Lemma main_opened env fuel :
  is_opened env = true ->
  main env fuel =
  (trace (setup env) ++ greeting ++
   trace (create_windows (supports env IMAGE_LEFT_COLOR)
            (supports env IMAGE_RIGHT_COLOR) (supports env IMAGE_DEPTH)) ++
   trace (main_loop env fuel) ++
   match result (main_loop env fuel) with Ret _ => [ApiClose] | _ => [] end,
   match result (main_loop env fuel) with
   | Ret _ => Ret 0
   | NullDeref => NullDeref
   | Unfinished => Unfinished
   end).
Proof.
  intros H. unfold main, main_loop. rewrite H.
  destruct (display_loop _ _ _ _ _ _ _) as [t o] eqn:E.
  cbn -[display_loop]. rewrite E.
  destruct (supports env IMAGE_LEFT_COLOR), (supports env IMAGE_RIGHT_COLOR),
    (supports env IMAGE_DEPTH), o; cbn; rewrite ?app_nil_r; reflexivity.
Qed.

(** ** The events of the loop *)

Lemma Forall_trace_bind {A B} (P : event -> Prop) (m : run A) (f : A -> run B) :
  Forall P (trace m) -> (forall a, Forall P (trace (f a))) ->
  Forall P (trace (m ≫= f)).
Proof.
  intros Hm Hf. rewrite trace_bind. apply Forall_app. split; [exact Hm|].
  destruct (result m); [apply Hf | constructor | constructor].
Qed.

Section LoopFacts.

Variable env : Env.
Variable request : StreamRequest.
Variable l r d : bool.

Lemma render_left_events k c :
  Forall (loop_event l r d) (trace (render_left env l k c)).
Proof.
  unfold render_left. destruct l; [|constructor]. cbn.
  destruct (frame_ready env k IMAGE_LEFT_COLOR); cbn;
    [|repeat constructor].
  destruct (converts env _ _); cbn; repeat constructor.
Qed.

Lemma render_right_events k :
  Forall (loop_event l r d) (trace (render_right env r k)).
Proof.
  unfold render_right. destruct r; [|constructor]. cbn.
  destruct (frame_ready env k IMAGE_RIGHT_COLOR); cbn;
    [|repeat constructor].
  destruct (converts env _ _); cbn; repeat constructor.
Qed.

Lemma render_depth_events k :
  Forall (loop_event l r d) (trace (render_depth env request d k)).
Proof.
  unfold render_depth. destruct d; [|constructor]. cbn.
  destruct (frame_ready env k IMAGE_DEPTH); cbn; [|repeat constructor].
  destruct (decide _); cbn; [|repeat constructor].
  destruct (converts env _ _); cbn; repeat constructor.
Qed.

Lemma loop_body_events k :
  Forall (loop_event l r d) (trace (loop_body env request l r d k)).
Proof.
  unfold loop_body.
  repeat (apply Forall_trace_bind; [|intros ?]);
    auto using render_left_events, render_right_events, render_depth_events;
    repeat constructor.
Qed.

Lemma display_loop_events fuel k :
  Forall (loop_event l r d) (trace (display_loop env request l r d fuel k)).
Proof.
  revert k. induction fuel as [|fuel IH]; intros k; cbn [display_loop].
  - constructor.
  - apply Forall_trace_bind; [apply loop_body_events|].
    intros key. destruct (is_quit_key key); [constructor | apply IH].
Qed.

End LoopFacts.

(** ** How the loop is left *)

Lemma is_quit_key_spec key :
  is_quit_key key = true <-> key = 27 \/ key = 113 \/ key = 81.
Proof.
  unfold is_quit_key. change (code_of "q") with 113.
  change (code_of "Q") with 81.
  rewrite !orb_true_iff, !Z.eqb_eq. tauto.
Qed.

^^^^^^^^^^^^^^^^

[Prompt]: Keep to the lines above, from the first one through the line where "(** ** The events of the loop *)" appears, and copy them exactly.

[Written answer]:
Lemma main_opened env fuel :
  is_opened env = true ->
  main env fuel =
  (trace (setup env) ++ greeting ++
   trace (create_windows (supports env IMAGE_LEFT_COLOR)
            (supports env IMAGE_RIGHT_COLOR) (supports env IMAGE_DEPTH)) ++
   trace (main_loop env fuel) ++
   match result (main_loop env fuel) with Ret _ => [ApiClose] | _ => [] end,
   match result (main_loop env fuel) with
   | Ret _ => Ret 0
   | NullDeref => NullDeref
   | Unfinished => Unfinished
   end).
Proof.
  intros H. unfold main, main_loop. rewrite H.
  destruct (display_loop _ _ _ _ _ _ _) as [t o] eqn:E.
  cbn -[display_loop]. rewrite E.
  destruct (supports env IMAGE_LEFT_COLOR), (supports env IMAGE_RIGHT_COLOR),
    (supports env IMAGE_DEPTH), o; cbn; rewrite ?app_nil_r; reflexivity.
Qed.

(** ** The events of the loop *)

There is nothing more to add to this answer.